Estas palabras hicieron temblar a Quelus.
-¡Diablo! -dijo-, es cierto.
-¡Hola! lo advertís ahora, ¿eh? -dijo Chicot-; más vale tarde que nunca. Ahí están M. de Schomberg y M. de Maugiron, que no sospechan nada todavía.
-Nos reservamos -contestó Schomberg- para defender la persona y el trono de Su Majestad.
-¡Pardiez! -dijo Chicot-, para eso ya tenemos a M. de Clisson, que grita menos que vosotros y vale más.
-Pero, en fin -repuso Quelus-, vos que ahora reprendéis a troche y moche, M. Chicot, vos mismo pensabais como nosotros hace dos horas, o al menos si no pensabais como nosotros, gritábais tanto como cualquiera.
-¡Yo! -exclamó Chicot.
-Ciertamente, y aun esgrimíais la espada contra la pared gritando: ¡Mueran los angevinos!
-Yo es distinto -dijo Chicot-, yo soy loco, como todos saben; mas vosotros, que sois hombres de talento...
-Vamos, señores -dijo Enrique-, haya paz: demasiado pronto tendremos guerra.
-¿Qué ordena Vuestra Majestad? -dijo Quelus.
-Que empleéis en calmar al pueblo el mismo ardor que habéis empleado en conmoverle; que hagáis volver al Louvre los suizos, los guardias y la servidumbre y que hagáis cerrar las puertas a fin de que mañana los parisienses crean que lo que ha pasado ha sido un motín de gente ebria.

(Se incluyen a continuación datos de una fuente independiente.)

(** Every note that [add_event] has put in the file is a well-formed MIDI
    note of one of the four tracks: its channel is its track, between 0 and
    3, its velocity is 60, 80, 100 or 120, its duration 0.25, 0.5 or 1.0
    beats, and its start time is not negative. *)
Theorem emitted_notes_well_formed (hash : string -> Z) (tempo : Z) (self : APISynthesizer) :
  reachable hash tempo self ->
  Forall (fun note =>
            channel note = track note /\
            0 <= track note < numTracks (midi self) /\
            (volume note = 60 \/ volume note = 80 \/
             volume note = 100 \/ volume note = 120) /\
            (duration note = 0.25%Q \/ duration note = 0.5%Q \/
             duration note = 1.0%Q) /\
            (0 <= time note)%Q)
         (notes (midi self)).
Proof.
  intros Hr. apply Forall_lookup. intros i note Hi.
  destruct (reachable_clock hash tempo self Hr) as (_ & _ & _ & Htime).
  assert (Ht : (0 <= time note)%Q).
  { rewrite (Htime i note Hi). apply beat_nonneg. }
  assert (Hn : numTracks (midi self) = 4).
  { clear Hi Htime Ht. induction Hr as [|self event self' _ IH Hadd]; [reflexivity|].
    apply add_event_note in Hadd.
    destruct Hadd as (status & rt & p & b & _ & _ & _ & _ & ->). exact IH. }
  rewrite Hn. clear Htime Hn. revert i note Hi Ht.
  induction Hr as [|self event self' _ IH Hadd]; intros i note Hi Ht.
  - discriminate Hi.
  - apply add_event_note in Hadd.
    destruct Hadd as (status & rt & p & b & _ & _ & _ & _ & ->).
    simpl in Hi. apply lookup_snoc_Some in Hi.
    destruct Hi as [[_ Hi] | [_ <-]]; [exact (IH i note Hi Ht)|].
    simpl. pose proof (status_to_track_range status).
    split; [reflexivity|]. split; [lia|].
    split; [apply note_velocity_cases|].
    split; [apply note_duration_cases | exact Ht].
Qed.

Lemma emitted_notes_well_formed_witness :
  exists self,
    add_events sample_hash (__init__ 140) demo_events = Ok self /\
    length (notes (midi self)) = 5%nat /\
    Forall (fun note =>
              channel note = track note /\
              0 <= track note < numTracks (midi self) /\
              (volume note = 60 \/ volume note = 80 \/
               volume note = 100 \/ volume note = 120) /\
              (duration note = 0.25%Q \/ duration note = 0.5%Q \/
               duration note = 1.0%Q) /\
              (0 <= time note)%Q)
           (notes (midi self)).
Proof.
  eexists. split; [vm_compute; reflexivity|]. split; [reflexivity|].
  apply (emitted_notes_well_formed sample_hash 140).
  apply (add_events_reachable sample_hash 140 demo_events (__init__ 140));
    [apply reachable_init | vm_compute; reflexivity].
Defined.

(** The duration and the velocity of the note of an event. An event
    without a byte count, or with a negative one, gets the short note; the
    thresholds 1000 and 10000 belong to the longer note. The velocity is 80
    below status 300, 60 below 400, 100 below 500 and 120 from 500 on; a
    status below 200 is played on the drums track, the track of the server
    errors, at the velocity of a success. *)
Theorem event_note_duration_velocity (hash : string -> Z) (self self' : APISynthesizer)
    (event : gmap string pyval) :
  add_event hash self event = Ok self' ->
  exists status note,
    event !! "status" = Some (PyInt status) /\
    notes (midi self') = notes (midi self) ++ [note] /\
    track note = _status_to_track status /\
    (event !! "bytes" = None -> duration note = 0.25%Q) /\
    (forall b, event !! "bytes" = Some (PyInt b) ->
       (b < 1000 -> duration note = 0.25%Q) /\
       (1000 <= b < 10000 -> duration note = 0.5%Q) /\
       (10000 <= b -> duration note = 1.0%Q)) /\
    (status < 300 -> volume note = 80) /\
    (300 <= status < 400 -> volume note = 60) /\
    (400 <= status < 500 -> volume note = 100) /\
    (500 <= status -> volume note = 120) /\
    (status < 200 -> track note = DRUMS_TRACK /\ volume note = 80).
Proof.
  intros H. apply add_event_note in H.
  destruct H as (status & rt & p & b & Es & _ & Eb & _ & ->).
  eexists status, _. split; [exact Es|]. split; [reflexivity|]. simpl.
  split; [reflexivity|].
  unfold get in Eb. unfold note_duration, note_velocity, _status_to_track.
  split; [|split].
  - intros Hnone. rewrite Hnone in Eb. simpl in Eb. injection Eb as <-. reflexivity.
  - intros b' Hb. rewrite Hb in Eb. simpl in Eb. injection Eb as <-.
    repeat split; intros;
      repeat match goal with
      | |- context [?x <? ?y] => destruct (Z.ltb_spec x y)
      end; try reflexivity; lia.
  - repeat split; intros;
      repeat match goal with
      | |- context [?x <? ?y] => destruct (Z.ltb_spec x y); simpl
      | |- context [?x <=? ?y] => destruct (Z.leb_spec x y); simpl
      end; try reflexivity; lia.
Qed.

Lemma event_note_duration_velocity_witness :
  exists self' note,
    add_event sample_hash (__init__ 120)
      (<["status" := PyInt 100]> (<["path" := PyStr "/health"]> ∅)) = Ok self' /\
    notes (midi self') = notes (midi (__init__ 120)) ++ [note] /\
    duration note = 0.25%Q /\
    track note = DRUMS_TRACK /\
    volume note = 80.
Proof.
  assert (E : add_event sample_hash (__init__ 120)
                (<["status" := PyInt 100]> (<["path" := PyStr "/health"]> ∅)) = Ok _)
    by (vm_compute; reflexivity).
  destruct (event_note_duration_velocity _ _ _ _ E)
    as (status & note & Es & Hn & _ & Hd & _ & _ & _ & _ & _ & Hlow).
  vm_compute in Es. injection Es as <-.
  eexists _, note. split; [exact E|]. split; [exact Hn|].
  split; [apply Hd; reflexivity|].
  apply Hlow. lia.
Defined.

(** ** When [add_event] returns *)


(** An event without a status is a [KeyError] on ["status"], whatever else
    it holds; an event with an [int] status whose response time is absent,
    zero or negative and which has no path is a [KeyError] on ["path"]. *)
Theorem add_event_missing_key (hash : string -> Z) (self : APISynthesizer)
    (event : gmap string pyval) :
  (event !! "status" = None ->
   add_event hash self event = Raise (KeyError "status")) /\
  (forall status rt,
     event !! "status" = Some (PyInt status) ->
     as_num (get event "response_time" (PyInt 0)) = Ok rt ->
     (rt <= 0)%Q ->
     event !! "path" = None ->
     add_event hash self event = Raise (KeyError "path")).
Proof.
  split.
  - intros Es. unfold add_event, getitem. rewrite Es. reflexivity.
  - intros status rt Es Ert Hle Ep. unfold add_event, getitem.
    rewrite Es. simpl.
    destruct (status_to_scale_ok status) as (scale & Esc & _). rewrite Esc. simpl.
    rewrite Ert. simpl. apply Qlt_bool_false in Hle. rewrite Hle, Ep. reflexivity.
Qed.
(** [X18] A target without a [name] makes the run fail before the loop.
    [run_mock_test] then returns an error result whose [error_message] is
    ['name'] (the text of the [KeyError]), the session's [error_message] is
    [Test execution failed: 'name'], the flag is never read, [progress] is
    only reset to 0 and is 0 at return, and [running_test] is [False] at
    return. *)
Theorem target_without_name_fails_before_the_loop
    (f : source) (E : env) (target : gmap string string)
    (test_vectors : list (gmap string string)) (duration : Q)
    (s : gmap string pyval) :
  target !! "name" = None ->
  let out := fst (run f E target test_vectors duration s) in
  let w := snd (run f E target test_vectors duration s) in
  result_dict out !! "error" = Some (VBool true) /\
  result_dict out !! "error_message" = Some (VStr "'name'") /\
  result_dict out !! "vulnerabilities" = None /\
  session w !! "error_message" = Some (VStr "Test execution failed: 'name'") /\
  session w !! "running_test" = Some (VBool false) /\
  session w !! "progress" = Some (VInt 0) /\
  flag_reads (history w) = [] /\
  progress_writes (history w) = [VInt 0].
Proof.
  intros Hname out w. subst out w.
  unfold run, run_mock_test, try_finally, try_except, run_mock_test_try,
    str_getitem.
  rewrite Hname.
  destruct f; cbn; repeat split;
    repeat (rewrite lookup_insert_ne by done);
    rewrite ?lookup_insert_eq, ?lookup_singleton_ne by done; done.
Qed.
(** X3.  When no two entries of the schedule share a [day], the order of
    the entries is irrelevant: any reordering of the schedule gives the same
    slots for every selected date and the same answer of the calendar
    predicate for every date. *)
Theorem unique_days_order_irrelevant (st : BookingState)
  (avail avail' : list DayAvailability) :
  NoDup (map day avail) -> Permutation avail avail' ->
  timeSlots st avail = timeSlots st avail'
  /\ forall date, isDateUnavailable st avail date
                  = isDateUnavailable st avail' date.
Proof.
  intros Hnd Hp. split.
  - unfold BookingCalendar.timeSlots. destruct (selectedDate st); [|reflexivity].
    cbv zeta. rewrite (find_unique_day_perm _ _ _ Hp Hnd). reflexivity.
  - intros date. unfold BookingCalendar.isDateUnavailable. cbv zeta.
    rewrite (find_unique_day_perm _ _ _ Hp Hnd). reflexivity.
Qed.

(** X4.  The slot filter never reads [isAvailable] and the calendar
    predicate never reads [slots]: schedules that agree on every entry's
    [day] and [slots] give the same slots whatever their flags, and
    schedules that agree on every entry's [day] and [isAvailable] give the
    same answer of the predicate whatever their slots. *)
Theorem filter_and_predicate_read_apart (st : BookingState)
  (avail avail' : list DayAvailability) :
  (map (fun e => (day e, slots e)) avail
   = map (fun e => (day e, slots e)) avail' ->
   timeSlots st avail = timeSlots st avail')
  /\ (map (fun e => (day e, isAvailable e)) avail
      = map (fun e => (day e, isAvailable e)) avail' ->
      forall date, isDateUnavailable st avail date
                   = isDateUnavailable st avail' date).
Proof.
  split.
  - intros H. unfold BookingCalendar.timeSlots.
    destruct (selectedDate st); [|reflexivity].
    cbv zeta. rewrite (find_slots_only _ _ _ H). reflexivity.
  - intros H date. unfold BookingCalendar.isDateUnavailable. cbv zeta.
    rewrite (find_flags_only _ _ _ H). reflexivity.
Qed.

End Schedule.

(** ** The slot list of the panel *)

Lemma length_mapiFrom {A B : Type} (f : A -> nat -> B) (k : nat) (l : list A) :
  length (mapiFrom f k l) = length l.
Proof.
  revert k. induction l as [|a l IH]; intros k; simpl; [reflexivity|].
  rewrite IH. reflexivity.
Qed.

Lemma map_mapiFrom {A B C : Type} (g : B -> C) (f : A -> nat -> B) (k : nat)
  (l : list A) :
  map g (mapiFrom f k l) = mapiFrom (fun a i => g (f a i)) k l.
Proof.
  revert k. induction l as [|a l IH]; intros k; simpl; [reflexivity|].
  rewrite IH. reflexivity.
Qed.

Lemma mapiFrom_no_index {A B : Type} (h : A -> B) (k : nat) (l : list A) :
  mapiFrom (fun a _ => h a) k l = map h l.
Proof.
  revert k. induction l as [|a l IH]; intros k; simpl; [reflexivity|].
  rewrite IH. reflexivity.
Qed.

Lemma mapiFrom_index {A : Type} (k : nat) (l : list A) :
  mapiFrom (fun _ i => i) k l = seq k (length l).
Proof.
  revert k. induction l as [|a l IH]; intros k; simpl; [reflexivity|].
  rewrite IH. reflexivity.
Qed.

Lemma Forall_mapiFrom {A B : Type} (P : B -> Prop) (f : A -> nat -> B)
  (k : nat) (l : list A) :
  (forall a i, P (f a i)) -> Forall P (mapiFrom f k l).
Proof.
  intros H. revert k. induction l as [|a l IH]; intros k; simpl;
    constructor; [apply H|apply IH].
Qed.

Section Tree.
(** The columns of a frame after [set_timing]. *)
Lemma timed_columns d :
  length (rows (timed d)) = length (rows d) ∧
  (∀ c, c ∉ timing_cols → column (timed d) c = column d c) ∧
  column (timed d) "inspection_number"
    = add_one <$> cumcount (column d camis_col) ∧
  column (timed d) "prev_inspection_date"
    = shift (column d camis_col) (column d date_col) ∧
  column (timed d) "days_since_prev"
    = zip_with days_between (column d date_col)
        (shift (column d camis_col) (column d date_col)).
Proof.
  unfold timed.
  set (n := add_one <$> cumcount (column d camis_col)).
  assert (Hn : length n = length (rows d)).
  { unfold n, cumcount. by rewrite length_fmap, cumcount_from_length, length_column. }
  set (d1 := setitem d "inspection_number" n).
  assert (L1 : length (rows d1) = length (rows d)) by by apply length_rows_setitem.
  assert (C1 : column d1 camis_col = column d camis_col)
    by by apply column_setitem_ne.
  assert (D1 : column d1 date_col = column d date_col)
    by by apply column_setitem_ne.
  rewrite C1, D1.
  set (p := shift (column d camis_col) (column d date_col)).
  assert (Hp : length p = length (rows d1)).
  { unfold p, shift. rewrite shift_from_length; rewrite !length_column; lia. }
  set (d2 := setitem d1 "prev_inspection_date" p).
  assert (L2 : length (rows d2) = length (rows d)).
  { unfold d2. rewrite length_rows_setitem; done. }
  assert (D2 : column d2 date_col = column d date_col).
  { unfold d2. rewrite column_setitem_ne; done. }
  assert (P2 : column d2 "prev_inspection_date" = p)
    by by apply column_setitem_eq.
  rewrite D2, P2.
  set (y := zip_with days_between (column d date_col) p).
  assert (Hy : length y = length (rows d2)).
  { unfold y. rewrite length_zip_with, length_column. lia. }
  split; [by rewrite length_rows_setitem|]. split; [|split; [|split]].
  - intros c Hc. rewrite column_setitem_ne; [|set_solver|done].
    unfold d2. rewrite column_setitem_ne; [|set_solver|done].
    unfold d1. rewrite column_setitem_ne; [done|set_solver|done].
  - rewrite column_setitem_ne; [|done|done].
    unfold d2. rewrite column_setitem_ne; [|done|done].
    by apply column_setitem_eq.
  - rewrite column_setitem_ne; done.
  - by apply column_setitem_eq.
Qed.
Lemma load_middle m k l1 l2 w j :
  load m k (l1 ++ w :: l2) j
  = (occurrences j (getHashIndices w m k) + load m k (l1 ++ l2) j)%nat.
Proof. rewrite !load_app, load_cons. lia. Qed.

Lemma multiplicity_nil w : multiplicity w [] = 0.
Proof. done. Qed.

Lemma multiplicity_app w l1 l2 :
  multiplicity w (l1 ++ l2) = multiplicity w l1 + multiplicity w l2.
Proof. unfold multiplicity. rewrite filter_app, length_app. lia. Qed.

Lemma multiplicity_cons w x items :
  multiplicity w (x :: items)
  = (if decide (x = w) then 1 else 0) + multiplicity w items.
Proof.
  unfold multiplicity. rewrite filter_cons.
  destruct (decide (x = w)); simpl; lia.
Qed.

Lemma multiplicity_pos w items : 0 < multiplicity w items ↔ w ∈ items.
Proof.
  induction items as [|x items IH].
  - rewrite multiplicity_nil. split; [lia|]. by intros ?%elem_of_nil.
  - rewrite multiplicity_cons, elem_of_cons.
    pose proof (Nat2Z.is_nonneg (length (filter (fun y => y = w) items))).
    unfold multiplicity in *.
    destruct (decide (x = w)) as [->|Hne]; split; try tauto; try lia.
    intros [->|Hin]; [done|]. apply IH in Hin. lia.
Qed.

End Members.

(** ** Filters and comparisons *)

Lemma filter_all_false {A} (f : A → bool) (l : list A) :
  (∀ x, x ∈ l → f x = false) ↔ List.filter f l = [].
Proof.
  induction l as [|x l IH]; simpl.
  - split; [done|]. by intros _ ? ?%elem_of_nil.
  - destruct (f x) eqn:Hx; split.
    + intros H. specialize (H x (list_elem_of_here _ _)). congruence.
    + done.
    + intros H. apply IH. intros y Hy. apply H. by apply elem_of_cons; right.
    + intros H y [->|Hy]%elem_of_cons; [done|]. by apply IH.
Qed.

Lemma filter_bool_decide {A} (f : A → bool) (P : A → Prop)
      `{!∀ x, Decision (P x)} (l : list A) :
  (∀ x, x ∈ l → f x = true ↔ P x) → List.filter f l = filter P l.
Proof.
  induction l as [|x l IH]; intros Hf; [done|].
  simpl. rewrite filter_cons.
  pose proof (Hf x (list_elem_of_here _ _)) as Hx.
  rewrite IH by (intros y Hy; apply Hf; by apply elem_of_cons; right).
  destruct (f x), (decide (P x)) as [HP|HP]; try done.
  - exfalso. apply HP, Hx. done.
  - apply Hx in HP. done.
Qed.

Lemma strictEq0_iff v : strictEq0 v = true ↔ v = Num 0.
Proof.
  destruct v as [z| |]; simpl; [|done..].
  rewrite Z.eqb_eq. split; [by intros ->|by intros [= ->]].
Qed.

(** ** The text box *)

Lemma isEmpty_false (s : jsstring) : isEmpty s = false ↔ s ≠ [].
Proof. destruct s; simpl; split; done. Qed.

Lemma isEmpty_true (s : jsstring) : isEmpty s = true ↔ s = [].
Proof. destruct s; simpl; split; done. Qed.

Lemma includes_true items w : includes items w = true ↔ w ∈ items.
Proof. unfold includes. apply bool_decide_eq_true. Qed.

Lemma includes_false items w : includes items w = false ↔ w ∉ items.
Proof. unfold includes. apply bool_decide_eq_false. Qed.

(** ** The representation invariant *)

Section Invariant.

Context (m k : Z).

Implicit Types (st : AppState) (w : jsstring).

(** The subscripts computed for a filter fit its array. *)
Lemma getHashIndices_valid st w :
  Inv m k st →
  Forall (validIndex (length (bitArray st))) (getHashIndices w m k).
Proof.
  intros HI. rewrite (inv_length _ _ _ HI).
  destruct (decide (m = 0)) as [->|Hm].
  - rewrite getHashIndices_zero_capacity. apply Forall_replicate. by left.
  - pose proof (inv_capacity _ _ _ HI).
    apply Forall_forall. intros idx Hidx.
    apply getHashIndices_range in Hidx as (j & -> & Hj); [|lia].
    right. exists (Z.to_nat j). split; [f_equal|]; lia.
Qed.

Lemma Inv_length_bound st :
  Inv m k st → Z.of_nat (length (bitArray st)) < 2 ^ 32.
Proof.
  intros HI. rewrite (inv_length _ _ _ HI).
  pose proof (inv_capacity _ _ _ HI). lia.
Qed.

Lemma configure_Some st0 st :
  configure m k st0 = Some st →
  0 ≤ m < 2 ^ 32
  ∧ st = {| size := m; hashCount := k;
            bitArray := replicate (Z.to_nat m) (Num 0); items := [];
            inputValue := inputValue st0; lastOperation := None;
            alerts := alerts st0 |}.
Proof.
  unfold configure, resetSimulation, newArray. simpl.
  case_bool_decide as Hm; simpl; [|done]. intros [= <-]. done.
Qed.

Lemma Inv_configure st0 st : configure m k st0 = Some st → Inv m k st.
Proof.
  intros [Hm ->]%configure_Some.
  split; simpl; [done..|apply length_replicate| |].
  - intros j Hj. rewrite lookup_replicate_2 by done. done.
  - intros w Hw. by apply elem_of_nil in Hw.
Qed.

Lemma Inv_setInputValue v st : Inv m k st → Inv m k (setInputValue v st).
Proof. intros [? ? ? ? ? ?]. split; done. Qed.

Lemma Inv_handleInsert now st : Inv m k st → Inv m k (handleInsert now st).
Proof.
  intros HI. unfold handleInsert.
  destruct (isEmpty (trim (inputValue st))) eqn:Hblank; [done|].
  pose proof (getHashIndices_valid st (trim (inputValue st)) HI) as Hv.
  pose proof (Inv_length_bound st HI) as Hlen.
  destruct HI as [Hsz Hk Hm Hl Hc Hi].
  split; simpl; rewrite ?Hsz, ?Hk in *; [done..| | |].
  - rewrite length_fold_incrementCell; done.
  - intros j Hj.
    rewrite (lookup_fold_incrementCell _ _ j _ Hlen Hv (Hc j Hj)).
    rewrite load_app, load_cons, load_nil. do 2 f_equal. lia.
  - intros w [Hw| ->%list_elem_of_singleton]%elem_of_app; [by apply Hi|].
    by apply isEmpty_false.
Qed.

Lemma Inv_handleCheck now st : Inv m k st → Inv m k (handleCheck now st).
Proof.
  intros HI. unfold handleCheck.
  destruct (isEmpty (trim (inputValue st))); [done|].
  destruct HI as [? ? ? ? ? ?]. split; done.
Qed.

(** A member's slots hold at least what its deletion takes away: the
    clamp of line 100 does not fire. *)
Lemma Inv_member_covered st w j :
  Inv m k st → w ∈ items st →
  (occurrences j (getHashIndices w m k) ≤ load m k (items st) j)%nat.
Proof.
  intros HI (l1 & l2 & Hitems)%list_elem_of_split.
  rewrite Hitems, load_middle. lia.
Qed.

Lemma Inv_handleDelete now st : Inv m k st → Inv m k (handleDelete now st).
Proof.
  intros HI. unfold handleDelete.
  destruct (isEmpty (trim (inputValue st))) eqn:Hblank; [done|].
  destruct (includes (items st) (trim (inputValue st))) eqn:Hin; simpl.
  2:{ destruct HI as [? ? ? ? ? ?]. split; done. }
  apply includes_true in Hin.
  destruct (remove_first _ _ Hin) as (l1 & l2 & Hitems & Hl1 & ->).
  destruct HI as [Hsz Hk Hm Hl Hc Hi].
  split; simpl; rewrite ?Hsz, ?Hk in *; [done..| | |].
  - rewrite length_fold_decrementCell; done.
  - intros j Hj.
    rewrite (lookup_fold_decrementCell _ _ j _ (Hc j Hj)) by lia.
    rewrite Hitems, load_middle. do 2 f_equal. lia.
  - intros w Hw. apply Hi. rewrite Hitems.
    apply elem_of_app in Hw as [Hw|Hw]; apply elem_of_app;
      [by left|right; by apply elem_of_cons; right].
Qed.

Lemma Inv_perform st a : Inv m k st → Inv m k (perform st a).
Proof.
  intros HI. destruct a; simpl;
    [apply Inv_handleInsert|apply Inv_handleCheck|apply Inv_handleDelete];
    apply Inv_setInputValue, HI.
Qed.

Lemma reachable_Inv st : reachable m k st → Inv m k st.
Proof.
  induction 1 as [st0 st Hst|st a _ IH];
    [eapply Inv_configure, Hst|apply Inv_perform, IH].
Qed.

Lemma reachable_run acts : ∀ st,
  reachable m k st → reachable m k (run acts st).
Proof.
  induction acts as [|a acts IH]; intros st Hst; simpl; [done|].
  apply IH, reachable_step, Hst.
Qed.

End Invariant.

(** ** Hash-index derivation against the reference *)

Lemma getHashIndices_differ input m k i :
  0 ≤ i < k →
  hashIndex (fnv1a input 0x811c9dc5) (fnv1a input 0x9e3779b9) m i
  ≠ Num (Reference.index input m i) →
  getHashIndices input m k ≠ Num <$> Reference.hashIndices input m k.
Proof.
  intros Hi Hne Heq. apply Hne.
  apply (f_equal (fun l => l !! Z.to_nat i)) in Heq.
  rewrite lookup_getHashIndices in Heq by lia.
  unfold Reference.hashIndices in Heq.
  rewrite !list_lookup_fmap, lookup_seqZ_lt in Heq by lia.
  rewrite Z2Nat.id, Z.add_0_l in Heq by lia.
  by injection Heq.
Qed.

(** C2, as stated, fails: for the input "a", capacity 20 and 2^24 + 2
    indices, the product [i * h2] of the last turn (i = 2^24 + 1) is the odd
    number 13255823150553511 > 2^53, no double; the source rounds it, and
    the sum after it, and pushes 4 where the reference index is 2. *)
Lemma getHashIndices_rounds_past_2_53 :
  getHashIndices (str "a") 20 16777218
  ≠ Num <$> Reference.hashIndices (str "a") 20 16777218.
Proof.
  apply (getHashIndices_differ _ _ _ 16777217); [lia|].
  vm_compute. discriminate.
Qed.

(** C2, amended: for every string, every capacity [1 <= m] and every hash
    count [1 <= k <= 2^21], [getHashIndices] returns exactly [k] indices,
    each in [0, m), the [i]-th being [((h1 + i * h2) mod 2^32) mod m] with
    [h1], [h2] the FNV-1a hashes of the reference. *)
Theorem getHashIndices_double_hashing input m k :
  1 ≤ m → 1 ≤ k ≤ 2 ^ 21 →
  getHashIndices input m k = Num <$> Reference.hashIndices input m k
  ∧ length (getHashIndices input m k) = Z.to_nat k
  ∧ Forall (fun j => 0 ≤ j < m) (Reference.hashIndices input m k).
Proof.
  intros Hm Hk.
  assert (getHashIndices input m k = Num <$> Reference.hashIndices input m k)
    as Heq.
  { unfold getHashIndices, Reference.hashIndices.
    rewrite fnv1a_h1, fnv1a_h2, <- list_fmap_compose.
    apply list_fmap_ext. intros n i [-> Hn]%lookup_seqZ. simpl.
    apply hashIndex_exact; lia. }
  split_and!; [done|apply length_getHashIndices|].
  apply Forall_forall. intros j Hj.
  assert (Num j ∈ getHashIndices input m k) as Hin
    by (rewrite Heq; apply list_elem_of_fmap; eauto).
  apply getHashIndices_range in Hin as (j' & [= ->] & ?); done.
Qed.

Lemma getHashIndices_double_hashing_witness :
  getHashIndices (str "alpha") 20 3 = [Num 4; Num 16; Num 8]
  ∧ Reference.hashIndices (str "alpha") 20 3 = [4; 16; 8]
  ∧ getHashIndices (str "alpha") 20 3
    = Num <$> Reference.hashIndices (str "alpha") 20 3.
Proof.
  split_and!; [reflexivity..|].
  apply (getHashIndices_double_hashing (str "alpha") 20 3); lia.
Defined.

(** ** Check *)

Section Check.

Context (m k : Z).

Implicit Types (st : AppState) (w : jsstring).

Lemma occurrences_pos j idxs :
  Num (Z.of_nat j) ∈ idxs → (0 < occurrences j idxs)%nat.
Proof.
  intros Hin. unfold occurrences.
  assert (Num (Z.of_nat j) ∈ filter (fun idx => idx = Num (Z.of_nat j)) idxs)
    as Hf by (by apply list_elem_of_filter).
  destruct (filter _ idxs); [by apply elem_of_nil in Hf|simpl; lia].
Qed.

(** In a filter of capacity [1 <= m] the counter under every computed
    index holds the load of its slot. *)
Lemma getCell_hashIndex st w idx :
  Inv m k st → 1 ≤ m → idx ∈ getHashIndices w m k →
  ∃ j, idx = Num (Z.of_nat j)
       ∧ getCell (bitArray st) idx
         = Num (Z.of_nat (load m k (items st) j)).
Proof.
  intros HI Hm Hidx.
  destruct (getHashIndices_range _ _ _ _ Hm Hidx) as (i & -> & Hi).
  exists (Z.to_nat i). rewrite Z2Nat.id by lia. split; [done|].
  rewrite <- (Z2Nat.id i) at 1 by lia.
  rewrite getCell_Num, (inv_cells _ _ _ HI) by lia. done.
Qed.

(** No counter under an index of a member reads as [0]. *)
Lemma member_not_missing st w :
  Inv m k st → w ∈ items st →
  List.filter (fun idx => strictEq0 (getCell (bitArray st) idx))
              (getHashIndices w m k) = [].
Proof.
  intros HI Hw. apply filter_all_false. intros idx Hidx.
  destruct (decide (m = 0)) as [->|Hm].
  - rewrite getHashIndices_zero_capacity in Hidx.
    apply elem_of_replicate in Hidx as [-> _]. done.
  - pose proof (inv_capacity _ _ _ HI).
    destruct (getCell_hashIndex st w idx HI) as (j & -> & ->); [lia|done|].
    pose proof (Inv_member_covered m k st w j HI Hw).
    pose proof (occurrences_pos j _ Hidx).
    simpl. apply Z.eqb_neq. lia.
Qed.

Lemma handleCheck_lastOperation now st :
  isEmpty (trim (inputValue st)) = false →
  let w := trim (inputValue st) in
  let idxs := getHashIndices w (size st) (hashCount st) in
  let missing :=
    List.filter (fun idx => strictEq0 (getCell (bitArray st) idx)) idxs in
  lastOperation (handleCheck now st)
  = Some {| type := OperationType.check; word := w; indices := idxs;
            isMatch := Nat.eqb (length missing) 0;
            isFalsePositive :=
              Nat.eqb (length missing) 0 && negb (includes (items st) w);
            missingIndices := Some missing; timestamp := now |}.
Proof. intros Hblank. unfold handleCheck. rewrite Hblank. done. Qed.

Los jóvenes bajaron la cabeza, y fueron a comunicar las órdenes del rey a los oficiales que les habían acompañado en su arriesgada empresa.
Enrique volvió a la habitación de su madre, la cual estaba dando órdenes a sus criados con una cara en que se veían pintadas la ansiedad y la tristeza.
Cuando Catalina vio entrar a su hijo le preguntó:
-¿Qué ha sucedido?
-Lo que vos previsteis.
-¿Se han escapado?
-¡Ah! sí.
-Y ¿qué más?
-Nada más, creo que es bastante.
-¿Y la ciudad?
-La ciudad está conmovida, pero eso no me da cuidado; puedo calmarla cuando quiera.
-Sí -repuso Catalina-, la s provincias son las que...
-Las que van a insurreccionarse, a sublevarse -añadió Enrique.
-No veo más que un medio.
-¿Cuál?
-Aceptar francamente la posición.
-¿De qué modo?
-Dando instrucciones a los coroneles de mi guardia, armando mis milicias, retirando el ejército de delante de la Caridad y marchando sobre Anjou.
-¿Y el duque de Guisa?
-¡El duque de Guisa! ¡El duque de Guisa! le haré prender si es preciso.
-¡Ah sí, con tal de que surtan buen efecto esas medidas de rigor.
-¿Pues qué he de hacer?
Catalina bajó la cabeza y estuvo reflexionando un momento; por fin dijo:
-Todo lo que proyectáis es imposible, hijo mío.
-¡Ah! -exclamó Enrique, con profundo respeto-. ¡Conque tan malas ideas tengo hoy!
-No, pero os halláis perturbado; calmaos primero, y después veremos.
-Entonces, madre mía, pensadlo por mí, pero es necesario hacer alguna cosa, moverse algo.
-Ya veis, hijo mío, que estoy dando mis órdenes.
-¿Para qué?
-Para que salga un embajador.
-¿Y a quién se le mandamos?
-A vuestro hermano.
-¡Un embajador a ese traidor! ¡vos queréis humillarme, madre mía!
-No es este momento de mostrarse altivo -dijo con severidad Catalina.